[Stored items]
(** * Verification of [lseapprox.py]

    A shallow embedding of the piecewise-linear approximation engine of the
    log-sum-exp function ([addshp], [invapx], [lowerapprox], [upperapprox])
    over IEEE binary64 numbers, the numbers Python's [float] and NumPy's
    [float64] compute with.

    The C library functions [math.exp] and [math.log] are not part of the
    repository: the engine is defined in a section over an arbitrary pair
    of such functions, and run on a reference implementation of them
    ([ref_exp], [ref_log]) that follows Python's error conventions. *)

From Stdlib Require Import Floats ZArith List Bool Lia Uint63.
Import ListNotations.

Set Warnings "-inexact-float".
Local Open Scope float_scope.

(** ** Outcomes of a Python call *)

(** The exceptions the engine can run into.  [InvalidArgument] is the
    condition the specification names for a rejected argument; the source
    has no statement that raises it. *)
Inductive pyexn : Set :=
| OverflowError
| ValueError
| ZeroDivisionError
| UnboundLocalError
| InvalidArgument.

(** A call returns a value, raises, or is still running when the iteration
    budget of a [while] loop is used up. *)
Inductive res (A : Type) : Type :=
| Ret (a : A)
| Exn (e : pyexn)
| Timeout.
Arguments Ret {A} a.
Arguments Exn {A} e.
Arguments Timeout {A}.
Lemma image_without_ETag_is_downloaded_and_dropped_witness :
  exists vs,
    outcome (sourceNodes (sampleEnv (Some [noETagPng; catJpg]) fetchOk)
                         sampleOptions) = Fulfilled vs
    /\ vs !! 0 = Some VUndefined
    /\ perObject (sourceNodes (sampleEnv (Some [noETagPng; catJpg]) fetchOk)
                              sampleOptions) !! 0
       = Some [CallCreateRemoteFileNode
                 "https://s3.amazonaws.com/my-bucket/logo.png";
               UnawaitedRejection
                 (Thrown (VStr ("Error creating S3ImageAsset node: TypeError: Cannot read property 'replace' of undefined")))].
Proof.
  apply (image_without_ETag_is_downloaded_and_dropped
           (sampleEnv (Some [noETagPng; catJpg]) fetchOk) sampleOptions
           {| Contents := Some [noETagPng; catJpg] |} [noETagPng; catJpg]
           0 noETagPng "https://s3.amazonaws.com/my-bucket/logo.png"
           (VObj (<["absolutePath" :=
                      VStr ("/cache/" +:+
                            "https://s3.amazonaws.com/my-bucket/logo.png")]>
                    (<["id" :=
                         VStr ("file-" +:+
                               "https://s3.amazonaws.com/my-bucket/logo.png")]>
                       ∅))));
    solve [reflexivity | discriminate].
Defined.

(** ** The fields of a node *)

Lemma removeQuotes_length (s : string) :
  String.length s = String.length (removeQuotes s) + countQuotes s.
Proof.
  induction s as [|c s IH]; [reflexivity|]. simpl.
  destruct (Ascii.eqb c dquote); simpl; lia.
Qed.

(** X10.  When [getEntityNodeFields] succeeds, the entity's ETag is a
    string, the hash is shorter than it by exactly the number of its
    double quotes, and the hash is the ETag itself exactly when the ETag
    has no double quote. *)
Theorem objectHash_length env entity fileNode f :
  getEntityNodeFields env entity fileNode = Normal f ->
  exists ETag,
    entity !! "ETag" = Some (VStr ETag)
    /\ String.length ETag = String.length (objectHash f) + countQuotes ETag
    /\ (objectHash f = ETag <-> countQuotes ETag = 0).
Proof.
  intros Hf.
  destruct (getEntityNodeFields_Normal _ _ _ _ Hf) as (ETag & HETag & ->).
  exists ETag. simpl. split; [done|].
  pose proof (removeQuotes_length ETag) as Hlen. split; [done|]. split.
  - intros Heq. rewrite Heq in Hlen. lia.
  - apply removeQuotes_id.
Qed.

Lemma objectHash_length_witness :
  exists ETag,
    catJpg !! "ETag" = Some (VStr ETag)
    /\ String.length ETag = String.length (objectHash catFields) + countQuotes ETag
    /\ (objectHash catFields = ETag <-> countQuotes ETag = 0).
Proof.
  apply (objectHash_length (sampleEnv None fetchOk) catJpg catFile catFields).
  reflexivity.
Defined.

(** The default for [Key] is never [undefined]. *)
Lemma keyOrDefault_defined (entity : object) :
  keyOrDefault entity <> VUndefined.
Proof.
  unfold keyOrDefault. by destruct (entity !! "Key") as [[]|].
Qed.

(** X11.  Building is idempotent: a node built from an entity, given back
    as the entity with the same file node and URL, yields the same fields
    and the very same node. *)
Theorem rebuilding_a_node_changes_nothing env entity fileNode url f :
  truthy fileNode = true ->
  getEntityNodeFields env entity fileNode = Normal f ->
  getEntityNodeFields env (nodeLiteral env entity url f) fileNode = Normal f
  /\ createS3ImageAssetNode env (nodeLiteral env entity url f) fileNode url
     = (createNode env (nodeLiteral env entity url f),
        [CallCreateNode (nodeLiteral env entity url f)]).
Proof.
  intros Hfile Hf.
  destruct (getEntityNodeFields_Normal _ _ _ _ Hf) as (ETag & HETag & Hfields).
  assert (Hkey : keyOrDefault (nodeLiteral env entity url f)
                 = keyOrDefault entity).
  { unfold keyOrDefault at 1, nodeLiteral. read_literal.
    rewrite Hfields. simpl.
    pose proof (keyOrDefault_defined entity).
    by destruct (keyOrDefault entity). }
  assert (Hagain : getEntityNodeFields env (nodeLiteral env entity url f)
                     fileNode = Normal f).
  { unfold getEntityNodeFields. rewrite Hkey.
    unfold nodeLiteral at 1. read_literal.
    rewrite Hfields. simpl.
    by rewrite (removeQuotes_id _ (removeQuotes_countQuotes ETag)). }
  split; [exact Hagain|].
  unfold createS3ImageAssetNode. rewrite Hfile, Hagain. simpl.
  assert (Hsame : nodeLiteral env (nodeLiteral env entity url f) url f
                  = nodeLiteral env entity url f).
  { unfold nodeLiteral at 1.
    rewrite (insert_id _ "absolutePath");
      [|unfold nodeLiteral; by read_literal].
    rewrite (insert_id _ "ETag"); [|unfold nodeLiteral; by read_literal].
    rewrite (insert_id _ "id"); [|unfold nodeLiteral; by read_literal].
    rewrite (insert_id _ "Key"); [|unfold nodeLiteral; by read_literal].
    rewrite (insert_id _ "parent"); [|unfold nodeLiteral; by read_literal].
    apply insert_id. unfold nodeLiteral. by read_literal. }
  by rewrite Hsame.
Qed.

Lemma rebuilding_a_node_changes_nothing_witness :
  getEntityNodeFields (sampleEnv None fetchOk)
    (nodeLiteral (sampleEnv None fetchOk) catJpg catUrl catFields) catFile
  = Normal catFields
  /\ createS3ImageAssetNode (sampleEnv None fetchOk)
       (nodeLiteral (sampleEnv None fetchOk) catJpg catUrl catFields)
       catFile catUrl
     = (createNode (sampleEnv None fetchOk)
          (nodeLiteral (sampleEnv None fetchOk) catJpg catUrl catFields),
        [CallCreateNode
           (nodeLiteral (sampleEnv None fetchOk) catJpg catUrl catFields)]).
Proof.
  apply (rebuilding_a_node_changes_nothing (sampleEnv None fetchOk) catJpg
           catFile catUrl catFields); reflexivity.
Defined.

(** X12.  An entity without a [Key] still gets a node when the builder is
    called directly: the node's [Key] is the empty string and its
    [mediaType] is what [mime.lookup] gives for the empty string. *)
Theorem node_of_entity_without_Key env entity fileNode url ETag :
  truthy fileNode = true ->
  entity !! "ETag" = Some (VStr ETag) ->
  lodash_get (VObj entity) "Key" = VUndefined ->
  exists node : object,
    createS3ImageAssetNode env entity fileNode url
      = (createNode env node, [CallCreateNode node])
    /\ node !! "Key" = Some (VStr "")
    /\ lodash_get (lodash_get (VObj node) "internal") "mediaType"
       = mimeLookup env (VStr "").
Proof.
  intros Hfile HETag HKey.
  destruct (createS3ImageAssetNode_builds env entity fileNode url ETag
              Hfile HETag) as (f & Hf & _ & Hcall).
  destruct (getEntityNodeFields_Normal _ _ _ _ Hf) as (ETag' & _ & ->).
  assert (Hdefault : keyOrDefault entity = VStr "").
  { unfold keyOrDefault. simpl in HKey.
    destruct (entity !! "Key") as [v|]; [by subst v | reflexivity]. }
  eexists. split; [exact Hcall|].
  unfold nodeLiteral, internalBlock, lodash_get. simpl. rewrite Hdefault.
  split; by do 2 read_literal.
Qed.

Lemma node_of_entity_without_Key_witness :
  exists node : object,
    createS3ImageAssetNode (sampleEnv None fetchOk) noKey catFile catUrl
      = (createNode (sampleEnv None fetchOk) node, [CallCreateNode node])
    /\ node !! "Key" = Some (VStr "")
    /\ lodash_get (lodash_get (VObj node) "internal") "mediaType"
       = mimeLookup (sampleEnv None fetchOk) (VStr "").
Proof.
  apply (node_of_entity_without_Key (sampleEnv None fetchOk) noKey catFile
           catUrl (quoted "777")); reflexivity.
Defined.
Definition set_title (v : string) (r : t) : t :=
  mk (id r) v (content r) (list_id r) (is_habit r) (reminder_time r)
     (current_streak r) (longest_streak r) (last_checkin_date r)
     (created_at r) (updated_at r) (is_deleted r).
Definition set_content (v : string) (r : t) : t :=
  mk (id r) (title r) v (list_id r) (is_habit r) (reminder_time r)
     (current_streak r) (longest_streak r) (last_checkin_date r)
     (created_at r) (updated_at r) (is_deleted r).
Definition set_list_id (v : option string) (r : t) : t :=
  mk (id r) (title r) (content r) v (is_habit r) (reminder_time r)
     (current_streak r) (longest_streak r) (last_checkin_date r)
     (created_at r) (updated_at r) (is_deleted r).
Definition set_is_habit (v : bool) (r : t) : t :=
  mk (id r) (title r) (content r) (list_id r) v (reminder_time r)
     (current_streak r) (longest_streak r) (last_checkin_date r)
     (created_at r) (updated_at r) (is_deleted r).
Definition set_reminder_time (v : option datetime) (r : t) : t :=
  mk (id r) (title r) (content r) (list_id r) (is_habit r) v
     (current_streak r) (longest_streak r) (last_checkin_date r)
     (created_at r) (updated_at r) (is_deleted r).
Definition set_current_streak (v : Z) (r : t) : t :=
  mk (id r) (title r) (content r) (list_id r) (is_habit r) (reminder_time r)
     v (longest_streak r) (last_checkin_date r)
     (created_at r) (updated_at r) (is_deleted r).
Definition set_longest_streak (v : Z) (r : t) : t :=
  mk (id r) (title r) (content r) (list_id r) (is_habit r) (reminder_time r)
     (current_streak r) v (last_checkin_date r)
     (created_at r) (updated_at r) (is_deleted r).
Definition set_last_checkin_date (v : option date) (r : t) : t :=
  mk (id r) (title r) (content r) (list_id r) (is_habit r) (reminder_time r)
     (current_streak r) (longest_streak r) v
     (created_at r) (updated_at r) (is_deleted r).
Definition set_updated_at (v : datetime) (r : t) : t :=
  mk (id r) (title r) (content r) (list_id r) (is_habit r) (reminder_time r)
     (current_streak r) (longest_streak r) (last_checkin_date r)
     (created_at r) v (is_deleted r).
Definition set_is_deleted (v : bool) (r : t) : t :=
  mk (id r) (title r) (content r) (list_id r) (is_habit r) (reminder_time r)
     (current_streak r) (longest_streak r) (last_checkin_date r)
     (created_at r) (updated_at r) v.

#[global] Instance eq_dec : EqDecision t.
Proof. solve_decision. Defined.
End TaskCard.

Module CheckinRecord.
Record t : Type := mk {
  id : string;
  task_id : string;
  checkin_date : date;
  checkin_time : datetime
}.

#[global] Instance eq_dec : EqDecision t.
Proof. solve_decision. Defined.
End CheckinRecord.

Module Notification.
Record t : Type := mk {
  id : string;
  type : string;   (* habit_reminder, achievement, daily_complete, system *)
  title : string;
  message : string;
  data : option payload;
  is_read : bool;
  created_at : datetime;
  user_id : string
}.

Definition set_is_read (v : bool) (r : t) : t :=
  mk (id r) (type r) (title r) (message r) (data r) v (created_at r)
     (user_id r).

#[global] Instance eq_dec : EqDecision t.
Proof. solve_decision. Defined.
End Notification.

(** The committed database together with the number of uuids drawn so far. *)
Record World : Type := mkWorld {
  task_cards : list TaskCard.t;
  checkin_records : list CheckinRecord.t;
  notifications : list Notification.t;
  uuids_drawn : N
}.

#[global] Instance World_eq_dec : EqDecision World.
Proof. solve_decision. Defined.

(** The database right after [init_db()]. *)
Definition init_world : World := mkWorld [] [] [] 0.

(* ===================================================================== *)
(** ** The request monad: committed state plus exceptions *)
(* ===================================================================== *)

(** A handler maps the committed world to the committed world it leaves
    behind and either a response or the exception it raised. What was
    committed before an exception stays committed. *)
Definition M (A : Type) : Type := World → World * result A.

#[global] Instance M_ret : MRet M := λ A a w, (w, Ok a).
#[global] Instance M_bind : MBind M := λ A B k m w,
  match m w with
  | (w', Ok a) => k a w'
  | (w', Raise e) => (w', Raise e)
  end.

Definition raise {A} (e : error) : M A := λ w, (w, Raise e).

(** A pure computation that may raise. *)
Definition lift {A} (r : result A) : M A := λ w, (w, r).

(** [await db.execute(select(...))] followed by [.scalars().all()]. *)
Definition execute {A} (query : World → list A) : M (list A) :=
  λ w, (w, Ok (query w)).

(** [Result.scalar_one_or_none()] *)
Definition scalar_one_or_none {A} (rows : list A) : M (option A) :=
  match rows with
  | [] => mret None
  | [row] => mret (Some row)
  | _ :: _ :: _ => raise MultipleResultsFound
  end.

(** [str(uuid.uuid4())] *)
Definition uuid4 : M string := λ w,
  (mkWorld (task_cards w) (checkin_records w) (notifications w)
           (N.succ (uuids_drawn w)),
   Ok (pretty (uuids_drawn w))).

(* ===================================================================== *)
(** ** Session primitives: what a commit writes *)
(* ===================================================================== *)

(** [db.add(row); await db.commit()]: the INSERT fails on a primary key
    already present; the model classes declare no other constraint that an
    insert could violate. *)
Definition add_task (row : TaskCard.t) : M unit := λ w,
  if bool_decide (TaskCard.id row ∈ (TaskCard.id <$> task_cards w))
  then (w, Raise IntegrityError)
  else (mkWorld (task_cards w ++ [row]) (checkin_records w) (notifications w)
                (uuids_drawn w), Ok ()).

Definition add_checkin_record (row : CheckinRecord.t) : M unit := λ w,
  if bool_decide (CheckinRecord.id row ∈ (CheckinRecord.id <$> checkin_records w))
  then (w, Raise IntegrityError)
  else (mkWorld (task_cards w) (checkin_records w ++ [row]) (notifications w)
                (uuids_drawn w), Ok ()).

Definition add_notification (row : Notification.t) : M unit := λ w,
  if bool_decide (Notification.id row ∈ (Notification.id <$> notifications w))
  then (w, Raise IntegrityError)
  else (mkWorld (task_cards w) (checkin_records w) (notifications w ++ [row])
                (uuids_drawn w), Ok ()).
(** C2.  [decrypt_text] returns for every stored text and every state: the
    text [shown], after the lines [printed], the table untouched.  When the
    [try] block raises (the text has no UTF-8 encoding, it is not base64, the
    token is refused, the plaintext is not UTF-8), the text shown is
    ['[Decryption Error]'] and one line is printed.  [to_dict] then returns
    for every row, each of the two fields shown on its own, and [get_notes]
    answers 200 with the view of each row of the query. *)
Theorem decrypt_text_fail_soft (P : Primitives) (E : Engine) :
  (forall c w, decrypt_text c w = (Ok (shown c), log w (printed c)))
  /\ (forall c e, c <> [] -> decrypt_text_try c = Raise e ->
        shown c = lit "[Decryption Error]"
        /\ printed c = [DecryptionErrorLine e])
  /\ (forall c s, c <> [] -> decrypt_text_try c = Ok s ->
        shown c = s /\ printed c = [])
  /\ (forall n w,
        to_dict n w
        = (Ok (view_of n),
           log w (printed (title_encrypted n)
                  ++ printed (content_encrypted n))))
  /\ (forall w, exists ls,
        get_notes w
        = (Ok {| status := 200;
                 payload := NoteList
                   (map view_of (order_by_timestamp_desc (table w))) |},
           log w ls)).
Proof.
  split; [exact decrypt_text_run|].
  split; [exact shown_failed|].
  split; [exact shown_ok|].
  split; [exact to_dict_run|].
  exact get_notes_run.
Qed.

* [TASK TO CARRY OUT]:
From the records above, transcribe exactly the run of lines that opens with the line holding "data : option payload;" and closes with the line holding "match rows with", both included.

* [RESPONSE]:
  data : option payload;
  is_read : bool;
  created_at : datetime;
  user_id : string
}.

Definition set_is_read (v : bool) (r : t) : t :=
  mk (id r) (type r) (title r) (message r) (data r) v (created_at r)
     (user_id r).

#[global] Instance eq_dec : EqDecision t.
Proof. solve_decision. Defined.
End Notification.

(** The committed database together with the number of uuids drawn so far. *)
Record World : Type := mkWorld {
  task_cards : list TaskCard.t;
  checkin_records : list CheckinRecord.t;
  notifications : list Notification.t;
  uuids_drawn : N
}.

#[global] Instance World_eq_dec : EqDecision World.
Proof. solve_decision. Defined.

(** The database right after [init_db()]. *)
Definition init_world : World := mkWorld [] [] [] 0.

(* ===================================================================== *)
(** ** The request monad: committed state plus exceptions *)
(* ===================================================================== *)

(** A handler maps the committed world to the committed world it leaves
    behind and either a response or the exception it raised. What was
    committed before an exception stays committed. *)
Definition M (A : Type) : Type := World → World * result A.

#[global] Instance M_ret : MRet M := λ A a w, (w, Ok a).
#[global] Instance M_bind : MBind M := λ A B k m w,
  match m w with
  | (w', Ok a) => k a w'
  | (w', Raise e) => (w', Raise e)
  end.

Definition raise {A} (e : error) : M A := λ w, (w, Raise e).

(** A pure computation that may raise. *)
Definition lift {A} (r : result A) : M A := λ w, (w, r).

(** [await db.execute(select(...))] followed by [.scalars().all()]. *)
Definition execute {A} (query : World → list A) : M (list A) :=
  λ w, (w, Ok (query w)).

(** [Result.scalar_one_or_none()] *)
Definition scalar_one_or_none {A} (rows : list A) : M (option A) :=
  match rows with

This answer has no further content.